Si une intervention est planifiée, vous disposez du plus grand avantage qui soit : du temps. Les semaines qui précèdent peuvent servir à l'entraînement de la force et de l'équilibre. Qui entre avec plus de réserve a davantage à perdre avant que cela devienne critique – c'est la logique du score dans lequel la fragilité pèse plus lourd que l'âge [15].
12. En résumé
Environ un tiers des personnes âgées quittent l'hôpital moins autonomes qu'elles ne l'étaient avant la maladie. Une partie s'explique par la maladie elle-même, avec l'inflammation, le métabolisme de stress et une alimentation insuffisante. Une autre partie tient à des conditions modifiables : l'alitement, les activités qu'on leur retire, les tuyaux, les protections et les somnifères. Dans une étude française, une perte fonctionnelle liée aux soins a été constatée dans 11,9 pour cent de tous les séjours ; 82 pour cent de ces cas ont été jugés potentiellement évitables. Quelle est la part évitable au total, on ne peut pas la chiffrer – qu'elle existe, si.
Les mesures les plus efficaces sont peu spectaculaires : se lever pour manger, aller soi-même aux toilettes, porter ses propres vêtements, garder lunettes et appareil auditif à portée, quelques mètres de plus chaque jour, un tuyau de moins chaque jour. Aucune ne demande d'appareil, et rares sont celles qui échouent faute d'argent – parfois, en revanche, faute de temps et de personnel.
La meilleure fenêtre se situe après : c'est durant les trois premiers mois suivant la sortie que l'on récupère le plus, et les programmes progressifs de force et d'équilibre y sont les mieux documentés – le plus clairement pour la performance physique. Ils devraient commencer à la sortie, et non lorsqu'on constate que cela ne revient pas tout seul. Commencer plus tard vaut toujours mieux que de ne pas commencer.
Et une phrase qui donne la direction : l'hôpital ne traite pas seulement la maladie – il devrait aussi protéger l'autonomie. Patientes et patients, proches et équipe soignante peuvent faire beaucoup ensemble pour que le mouvement et l'activité propre soient préservés autant que possible. Demander ne coûte rien, et on demande trop rarement.

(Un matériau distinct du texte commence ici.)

Lemma get_offset_abort (b : StatsBuilder.t) (size : Z) :
  0 <= StatsBuilder.stat_offset b < STATS_SIZE -> - 2 ^ 31 <= size < 2 ^ 31 ->
  ~ (0 <= StatsBuilder.stat_offset b + size < STATS_SIZE) ->
  StatsBuilder_get_offset size b = AssertFail.
Proof.
  intros Hc Hs Hr. unfold StatsBuilder_get_offset, wrap64, STATS_SIZE in *. cbn.
  destruct (Z.ltb_spec ((StatsBuilder.stat_offset b + size) mod 2 ^ 64) (1024 * 10))
    as [Hlt|]; [|done].
  exfalso. destruct (Z_lt_le_dec (StatsBuilder.stat_offset b + size) 0).
  - rewrite <- (Z.mod_add _ 1) in Hlt by lia.
    rewrite Z.mod_small in Hlt by lia. lia.
  - rewrite Z.mod_small in Hlt by lia. lia.
Qed.

Lemma to_int_small z : - 2 ^ 31 <= z < 2 ^ 31 -> to_int z = z.
Proof. intros Hz. unfold to_int. rewrite Z.mod_small by lia. lia. Qed.

Lemma wrap64_small z : 0 <= z < 2 ^ 64 -> wrap64 z = z.
Proof. intros Hz. unfold wrap64. by rewrite Z.mod_small. Qed.

(** C2, as stated, fails: a fresh builder asked for exactly [STATS_SIZE]
    bytes would leave the cursor exactly at the ceiling, and the assertion
    [stat_offset < STATS_SIZE] ends the run. *)
Lemma C2_exact_ceiling_aborts :
  wrap64 (StatsBuilder.stat_offset StatsBuilder_ctor + STATS_SIZE) = STATS_SIZE /\
  StatsBuilder_get_offset STATS_SIZE StatsBuilder_ctor = AssertFail.
Proof. split; reflexivity. Qed.

(** C2, amended: on a builder whose cursor is below the ceiling, a
    reservation succeeds, returning the old cursor and advancing it by
    [size], when the advanced cursor stays strictly below [STATS_SIZE]; a
    reservation that would leave the cursor at the ceiling or past it
    aborts. *)
Theorem C2_capacity_enforcement (b : StatsBuilder.t) (size : Z) :
  0 <= StatsBuilder.stat_offset b < STATS_SIZE ->
  - 2 ^ 31 <= size < 2 ^ 31 ->
  (0 <= StatsBuilder.stat_offset b + size < STATS_SIZE ->
   StatsBuilder_get_offset size b =
     Ok (StatsBuilder.stat_offset b,
         StatsBuilder.mk (StatsBuilder.rootNode b)
                         (StatsBuilder.stat_offset b + size))) /\
  (STATS_SIZE <= StatsBuilder.stat_offset b + size ->
   StatsBuilder_get_offset size b = AssertFail).
Proof.
  intros Hc Hs. split; intros Hr.
  - by apply get_offset_ok.
  - apply get_offset_abort; lia.
Qed.

(** C2, amended, on a fresh builder and on one whose cursor is 8 bytes below
    the ceiling. *)
Lemma C2_capacity_enforcement_witness :
  StatsBuilder_get_offset 8 StatsBuilder_ctor =
    Ok (0, StatsBuilder.mk (StatsBuilder.rootNode StatsBuilder_ctor) 8) /\
  StatsBuilder_get_offset 8 (StatsBuilder.mk (StatsBuilder.rootNode StatsBuilder_ctor) 10232)
    = AssertFail.
Proof.
  split.
  - apply (C2_capacity_enforcement StatsBuilder_ctor 8); vm_compute; intuition discriminate.
  - apply (C2_capacity_enforcement
             (StatsBuilder.mk (StatsBuilder.rootNode StatsBuilder_ctor) 10232) 8);
      vm_compute; intuition discriminate.
Defined.

(** ** Construction of descriptors *)

Lemma Leaf_apart_sym A B : Leaf_apart A B -> Leaf_apart B A.
Proof. unfold Leaf_apart. tauto. Qed.

Lemma ForallOrdPairs_lookup {A} (R : A -> A -> Prop) (l : list A) :
  (forall x y, R x y -> R y x) ->
  ForallOrdPairs R l ->
  forall (i j : nat) x y, i <> j -> l !! i = Some x -> l !! j = Some y -> R x y.
Proof.
  intros Hsym Hl. induction Hl as [|a l Ha Hl IH]; intros i j x y Hij Hi Hj.
  - by rewrite lookup_nil in Hi.
  - rewrite Forall_forall in Ha.
    destruct i as [|i], j as [|j]; cbn in Hi, Hj; simplify_eq.
    + apply Ha. eapply list_elem_of_lookup_2, Hj.
    + apply Hsym, Ha. eapply list_elem_of_lookup_2, Hi.
    + eapply (IH i j); eauto.
Qed.

Lemma construct_spec (d : decl) (b b' : StatsBuilder.t) (l : Leaf) :
  decl_wf d ->
  0 <= StatsBuilder.stat_offset b < STATS_SIZE ->
  construct d b = Ok (l, b') ->
  leaf_of_decl d l /\
  Leaf_offset l = StatsBuilder.stat_offset b /\
  StatsBuilder.stat_offset b' = StatsBuilder.stat_offset b + Leaf_bytes l /\
  (0 < Leaf_sizeofT l /\ 0 <= Leaf_count l /\ 0 <= Leaf_bytes l) /\
  StatsBuilder.stat_offset b' < STATS_SIZE.
Proof.
  intros Hwf Hc Hrun.
  destruct d as [nm sz parent | nm sz n parent]; cbn in Hwf, Hrun.
  - unfold StatObj_ctor in Hrun. rewrite to_int_small in Hrun by lia.
    destruct (decide (StatsBuilder.stat_offset b + sz < STATS_SIZE)) as [Hlt|Hge].
    + rewrite get_offset_ok in Hrun by lia. cbn in Hrun. simplify_eq.
      unfold Leaf_bytes; cbn. repeat split; lia.
    + rewrite get_offset_abort in Hrun by lia. done.
  - unfold StatArray_ctor in Hrun.
    assert (0 <= sz * n) by nia.
    rewrite wrap64_small, to_int_small in Hrun by lia.
    destruct (decide (StatsBuilder.stat_offset b + sz * n < STATS_SIZE)) as [Hlt|Hge].
    + rewrite get_offset_ok in Hrun by lia. cbn in Hrun. simplify_eq.
      unfold Leaf_bytes; cbn. repeat split; lia.
    + rewrite get_offset_abort in Hrun by lia. done.
Qed.

Lemma construct_all_spec (ds : list decl) (b b' : StatsBuilder.t) (ls : list Leaf) :
  Forall decl_wf ds ->
  0 <= StatsBuilder.stat_offset b < STATS_SIZE ->
  construct_all ds b = Ok (ls, b') ->
  Forall2 leaf_of_decl ds ls /\
  StatsBuilder.stat_offset b <= StatsBuilder.stat_offset b' < STATS_SIZE /\
  Forall (fun l => StatsBuilder.stat_offset b <= Leaf_offset l /\
                   (0 < Leaf_sizeofT l /\ 0 <= Leaf_count l /\ 0 <= Leaf_bytes l) /\
                   Leaf_offset l + Leaf_bytes l <= StatsBuilder.stat_offset b') ls /\
  ForallOrdPairs Leaf_apart ls.
Proof.
  intros Hwf. revert b ls.
  induction Hwf as [|d ds Hd Hds IH]; intros b ls Hc Hrun.
  - cbn in Hrun. simplify_eq. repeat split; try constructor; lia.
  - cbn [construct_all] in Hrun.
    destruct (construct d b) as [[l b1]| |] eqn:Hone; cbn in Hrun; try done.
    destruct (construct_all ds b1) as [[ls' b2]| |] eqn:Hrest; cbn in Hrun; try done.
    simplify_eq.
    destruct (construct_spec _ _ _ _ Hd Hc Hone) as (Hk & Hoff & Hcur & Hnn & Hlt).
    destruct (IH b1 ls') as (Hks & Hmono & Hin & Hap); [lia|done|].
    repeat split; try lia.
    + by constructor.
    + constructor; [repeat split; lia|].
      eapply Forall_impl; [exact Hin|]. cbn. intros l' (? & ? & ?).
      repeat split; (done || lia).
    + constructor; [|done]. eapply Forall_impl; [exact Hin|].
      intros l' (Hl' & _). unfold Leaf_apart. left. lia.
Qed.

(** What the builder hands out is a layout in which a merge is sound. *)
Lemma constructed_layout_ok (ds : list decl) (b b' : StatsBuilder.t) (ls : list Leaf) :
  Forall decl_wf ds ->
  0 <= StatsBuilder.stat_offset b < STATS_SIZE ->
  construct_all ds b = Ok (ls, b') ->
  layout_ok ls.
Proof.
  intros Hwf Hc Hrun.
  destruct (construct_all_spec _ _ _ _ Hwf Hc Hrun) as (_ & Hm & Hin & Hap).
  split.
  - eapply Forall_impl; [exact Hin|]. cbn. intros l (? & (? & ? & ?) & ?).
    repeat split; (done || lia).
  - unfold pairwise_apart. apply ForallOrdPairs_lookup; [|done].
    apply Leaf_apart_sym.
Qed.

Une réserve pour finir, par honnêteté : les chiffres de ce texte proviennent très majoritairement de pays à revenu élevé, et les méthodes de mesure diffèrent tellement d'une étude à l'autre que la fréquence exacte reste incertaine [4]. Ce qui ne diffère pas, c'est la direction : là où les personnes hospitalisées continuent de bouger, de manger et d'être stimulées intellectuellement, elles vont mieux ensuite.